Put your "Two Lips" on an Expresso.

The easiest way to experience the festival, which runs the entire month of April, is with Clipper Vacation’s annual full-day tour, “Tip Toe Through the Tulips.” You depart at the crack of dawn from Seattle’s Pier 69 in a beautifully-appointed motor coach to enjoy a picture-window 2-hour ride, leaving the driving to them.

Getting us ready for the sight of the expansive tulip fields, our guide, Greg Coe, begins his narration right after the bus leaves the curb. He has a lot to tell about how and why tulips are grown in the famous Skagit Valley, an agricultural flatland just north of Seattle.

This part of Skagit County is only four feet above sea level, and over 200 agrarian crops are grown here. With a population of about 118,000 people, this valley is a major producer of cabbage, table beet, and spinach seed. The eight vegetable seed companies here produce a $21 million crop that’s marketed worldwide. Ninety percent of all the cabbage seeds in the world come from here.

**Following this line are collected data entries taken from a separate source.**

(* ===== verification/Text.v ===== *)
(** * Text: what the programs use of Rust's [str]

    Decimal integers ([str::parse] for unsigned types and [Display]), splitting
    from the right, suffixes, and [replace] of a character by a text. *)
From stdpp Require Import pretty.
From S2P Require Import Prelude.
Open Scope string_scope.
Open Scope Z_scope.

(** ** Unsigned integers *)

Definition digit_value (c : ascii) : option Z :=
  let n := Z.of_N (N_of_ascii c) in
  if (48 <=? n) && (n <=? 57) then Some (n - 48) else None.

(** Digit by digit, with the overflow check of [checked_mul] and [checked_add] *)
Fixpoint parse_digits (max acc : Z) (s : string) : option Z :=
  match s with
  | EmptyString => Some acc
  | String c s =>
      match digit_value c with
      | Some d => if acc * 10 + d <=? max then parse_digits max (acc * 10 + d) s else None
      | None => None
      end
  end.

(** [s.parse::<uN>()] for the type with maximum [max]: one leading plus sign is
    allowed, and there is a digit. *)
Definition parse_uint (max : Z) (s : string) : option Z :=
  match s with
  | EmptyString => None
  | String "+" EmptyString => None
  | String "+" s => parse_digits max 0 s
  | _ => parse_digits max 0 s
  end.

(** ** Splitting and trimming *)

(** [s.rsplit_once(c)]: at the last [c] *)
Fixpoint rsplit_once (c : ascii) (s : string) : option (string * string) :=
  match s with
  | EmptyString => None
  | String a s' =>
      match rsplit_once c s' with
      | Some (l, r) => Some (String a l, r)
      | None => if a == c then Some (EmptyString, s') else None
      end
  end.

(** The lines of a text, each ended by a newline or by the end of the text *)
Fixpoint text_lines (s : string) : list string :=
  match s with
  | EmptyString => []
  | String a s' =>
      if a == "010"%char then EmptyString :: text_lines s'
      else match text_lines s' with
           | [] => [String a EmptyString]
           | line :: rest => String a line :: rest
           end
  end.

(** [s.split_whitespace()]: the word that starts here, and the words after it *)
Definition next_word (word_rest : string * list string) : list string :=
  match word_rest with
  | (EmptyString, rest) => rest
  | (word, rest) => word :: rest
  end.

Fixpoint words_from (s : string) : string * list string :=
  match s with
  | EmptyString => (EmptyString, [])
  | String a s1 =>
      let after := words_from s1 in
      let pushed := (String a after.1, after.2) in
      if Str.is_blank (String a EmptyString) then (EmptyString, next_word after)
      else match s1 with
      | EmptyString => pushed
      | String b s2 =>
          if Str.is_blank (String a (String b EmptyString)) then (EmptyString, next_word (words_from s2))
          else match s2 with
          | EmptyString => pushed
          | String c s3 =>
              if Str.is_blank (String a (String b (String c EmptyString))) then (EmptyString, next_word (words_from s3))
              else pushed
          end
      end
  end.
Definition split_whitespace (s : string) : list string := next_word (words_from s).

(** [s.strip_suffix(c)] *)
Fixpoint strip_last (c : ascii) (s : string) : option string :=
  match s with
  | EmptyString => None
  | String a EmptyString => if a == c then Some EmptyString else None
  | String a s => String a <$> strip_last c s
  end.

(** [s.replace(c, by_)] *)
Fixpoint replace (c : ascii) (by_ s : string) : string :=
  match s with
  | EmptyString => EmptyString
  | String a s => (if a == c then by_ else String a EmptyString) +:+ replace c by_ s
  end.

(** ** Lemmas *)

Definition is_digit (c : ascii) : Prop := is_Some (digit_value c).

Lemma digit_value_bounds c d : digit_value c = Some d -> 0 <= d <= 9.
Proof. unfold digit_value. case_match eqn:E; [|done]. intros [= <-]. lia. Qed.

Lemma parse_digits_bounds max acc s n :
  0 <= acc <= max -> parse_digits max acc s = Some n -> 0 <= n <= max.
Proof.
  revert acc. induction s as [|c s IH]; cbn; intros acc Ha; [by intros [= <-]|].
  destruct (digit_value c) as [d|] eqn:Ed; [|done]. apply digit_value_bounds in Ed.
  case_match eqn:E; [|done]. apply IH. lia.
Qed.

Lemma parse_uint_digits max s :
  s <> "" -> (forall c, c ∈ Str.chars s -> is_digit c) -> parse_uint max s = parse_digits max 0 s.
Proof.
  intros Hs Hd. destruct s as [|c s]; [done|].
  assert (Hc : is_digit c) by apply Hd, list_elem_of_here.
  destruct c as [[] [] [] [] [] [] [] []]; try done; by destruct Hc.
Qed.

Lemma parse_uint_bounds max s n : 0 <= max -> parse_uint max s = Some n -> 0 <= n <= max.
Proof.
  intros Hm Hp. assert (exists t, parse_digits max 0 t = Some n) as [t Ht].
  { unfold parse_uint in Hp. repeat case_match; try done; eauto. }
  eapply parse_digits_bounds; [|exact Ht]. lia.
Qed.

(** [Display] of an unsigned integer *)
Definition uint_to_string (n : Z) : string := pretty (Z.to_N n).

Lemma digit_value_char x : (x < 10)%N -> digit_value (pretty_N_char x) = Some (Z.of_N x).
Proof. intros Hx. destruct x as [|p]; [done|]. do 4 (destruct p as [p|p|]; try done; try lia). Qed.

Lemma pretty_go_ind (P : N -> string -> string -> Prop) :
  (forall s, P 0%N s s) ->
  (forall x s t, (0 < x)%N -> P (x / 10)%N (String (pretty_N_char (x mod 10)) s) t -> P x s t) ->
  forall x s, P x s (pretty_N_go x s).
Proof.
  intros H0 HS x. induction (N.lt_wf_0 x) as [x _ IH]. intros s.
  destruct (decide (x = 0%N)) as [->|Hx]; [rewrite pretty_N_go_0; apply H0|].
  rewrite pretty_N_go_step by lia. apply HS; [lia|]. apply IH, N.div_lt; lia.
Qed.

Lemma pretty_go_digits x s c : c ∈ Str.chars (pretty_N_go x s) -> is_digit c \/ c ∈ Str.chars s.
Proof.
  refine (pretty_go_ind (fun x s t => c ∈ Str.chars t -> is_digit c \/ c ∈ Str.chars s) _ _ x s).
  - auto.
  - intros x' s' t Hx IH Ht. destruct (IH Ht) as [?|Hin]; [by left|].
    cbn in Hin. apply elem_of_cons in Hin as [->|?]; [left|by right].
    unfold is_digit. rewrite digit_value_char; [eauto|]. by apply N.mod_lt.
Qed.

Lemma parse_pretty_go max x s : 0 <= max ->
  parse_digits max 0 (pretty_N_go x s) =
  if Z.of_N x <=? max then parse_digits max (Z.of_N x) s else None.
Proof.
  intros Hm. refine (pretty_go_ind (fun x s t => parse_digits max 0 t =
    if Z.of_N x <=? max then parse_digits max (Z.of_N x) s else None) _ _ x s).
  - intros s'. cbn. by rewrite (proj2 (Z.leb_le 0 max) Hm).
  - intros x' s' t Hx ->. cbn [parse_digits].
    assert (Hmod : (x' mod 10 < 10)%N) by (by apply N.mod_lt). rewrite digit_value_char by done.
    pose proof (N.div_mod x' 10 ltac:(done)) as E.
    replace (Z.of_N (x' / 10) * 10 + Z.of_N (x' mod 10)) with (Z.of_N x') by lia.
    destruct (Z.leb_spec (Z.of_N x') max) as [?|?], (Z.leb_spec (Z.of_N (x' / 10)) max) as [?|?]; try done.
    assert ((x' / 10 <= x')%N) by (apply N.Div0.div_le_upper_bound; lia). lia.
Qed.

Lemma pretty_go_nonempty x s : (0 < x)%N -> pretty_N_go x s <> "".
Proof.
  intros Hx. refine (pretty_go_ind (fun x s t => (0 < x)%N \/ s <> "" -> t <> "") _ _ x s (or_introl Hx)).
  - intros s' [?|?]; [lia|done].
  - intros x' s' t _ IH _. apply IH. by right.
Qed.

Lemma uint_to_string_digits n c : c ∈ Str.chars (uint_to_string n) -> is_digit c.
Proof.
  unfold uint_to_string, pretty, pretty_N. case_decide.
  - intros [->|Hc]%elem_of_cons; [by eexists|]. by apply not_elem_of_nil in Hc.
  - intros [?|Hc]%pretty_go_digits; [done|]. by apply not_elem_of_nil in Hc.
Qed.

(** Printing an integer and parsing it gives it back, when it fits. *)
Lemma parse_uint_to_string max n : 0 <= n <= max -> parse_uint max (uint_to_string n) = Some n.
Proof.
  intros Hn. rewrite parse_uint_digits.
  - unfold uint_to_string, pretty, pretty_N. case_decide as E.
    + replace n with 0 by lia. destruct max; [done..|lia].
    + rewrite parse_pretty_go, Z2N.id by lia. by rewrite (proj2 (Z.leb_le n max)) by lia.
  - unfold uint_to_string, pretty, pretty_N. case_decide; [done|]. apply pretty_go_nonempty. lia.
  - apply uint_to_string_digits.
Qed.

Lemma append_assoc (a b c : string) : a +:+ (b +:+ c) = (a +:+ b) +:+ c.
Proof. induction a as [|x a IH]; [done|]. rewrite !Str.append_cons. by rewrite IH. Qed.

Lemma rsplit_once_none c s : (forall a, a ∈ Str.chars s -> a <> c) -> rsplit_once c s = None.
Proof.
  induction s as [|a s IH]; intros Hs; [done|]. cbn. rewrite IH by (intros b Hb; apply Hs; by right).
  rewrite bool_decide_eq_false_2; [done|]. apply Hs, list_elem_of_here.
Qed.

Lemma rsplit_once_app c l r :
  (forall a, a ∈ Str.chars r -> a <> c) -> rsplit_once c (l +:+ String c r) = Some (l, r).
Proof.
  intros Hr. induction l as [|a l IH].
  - change ("" +:+ String c r) with (String c r). cbn. rewrite rsplit_once_none by done.
    by rewrite bool_decide_eq_true_2.
  - rewrite Str.append_cons. cbn. by rewrite IH.
Qed.

Lemma rsplit_once_Some c s l r :
  rsplit_once c s = Some (l, r) -> s = l +:+ String c r /\ forall a, a ∈ Str.chars r -> a <> c.
Proof.
  revert l r. induction s as [|a s IH]; cbn; intros l r; [done|].
  destruct (rsplit_once c s) as [[l' r']|] eqn:E.
  - intros [= <- <-]. destruct (IH l' r' eq_refl) as [-> ?]. by rewrite Str.append_cons.
  - case_bool_decide as Ec; [|done]. intros [= <- <-]. subst a. split; [done|]. intros b Hb ->.
    clear IH. induction s as [|a s IH]; cbn in *; [by apply not_elem_of_nil in Hb|].
    destruct (rsplit_once c s) as [[? ?]|]; [done|]. case_bool_decide as Ea; [done|].
    apply elem_of_cons in Hb as [->|Hb]; [done|]. by apply IH.
Qed.

Lemma strip_last_app c s : strip_last c (s +:+ String c "") = Some s.
Proof.
  induction s as [|a s IH].
  - change ("" +:+ String c "") with (String c ""). cbn. by rewrite bool_decide_eq_true_2.
  - rewrite Str.append_cons. cbn. destruct (s +:+ String c "") eqn:E; [by destruct s|]. by rewrite IH.
Qed.

Lemma strip_last_Some c s t : strip_last c s = Some t -> s = t +:+ String c "".
Proof.
  revert t. induction s as [|a s IH]; cbn; intros t; [done|]. destruct s as [|b s].
  - case_bool_decide as E; [|done]. intros [= <-]. by subst.
  - intros (u & Hu & ->)%fmap_Some. rewrite Str.append_cons. f_equal. by apply IH.
Qed.

(** Lines without newlines are read back from a text of them. *)
Lemma text_lines_app line rest :
  Str.contains "010" line = false -> text_lines (line +:+ String "010" rest) = line :: text_lines rest.
Proof.
  intros Hl. rewrite Str.contains_false in Hl. induction line as [|a line IH]; [done|]. rewrite Str.append_cons. cbn [text_lines].
  rewrite bool_decide_eq_false_2 by (apply Hl, list_elem_of_here).
  by rewrite IH by (intros b Hb; apply Hl; by right).
Qed.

“Cruciferous vegetables grow best in just four places in the world,” Greg says. “New Zealand, Tasmania, Oregon’s Willamette Valley, and Washington’s Skagit Valley.”




A colorful Skagit Valley tulip field.

But we want to know about flowers! Greg tells us that, “More tulip, daffodil and iris bulbs are produced in Skagit County than in any county in the United States. About 1,000 acres are cultivated and about 20 million bulbs are harvested each summer, with 50 million cut flowers accounting for about 50% of overall sales.”

Tulips grow two ways: by seed and by bulbs. The latter is faster. These 450 acres of tulips represent 75% of U.S. commercial production. Yet for every tulip bulb there are two daffodil and four iris bulbs planted.

The first tulip farm Greg introduces us to is Roozengaarde Flowers & Bulbs, the largest single bulb producer in the U.S., celebrating their 25th anniversary.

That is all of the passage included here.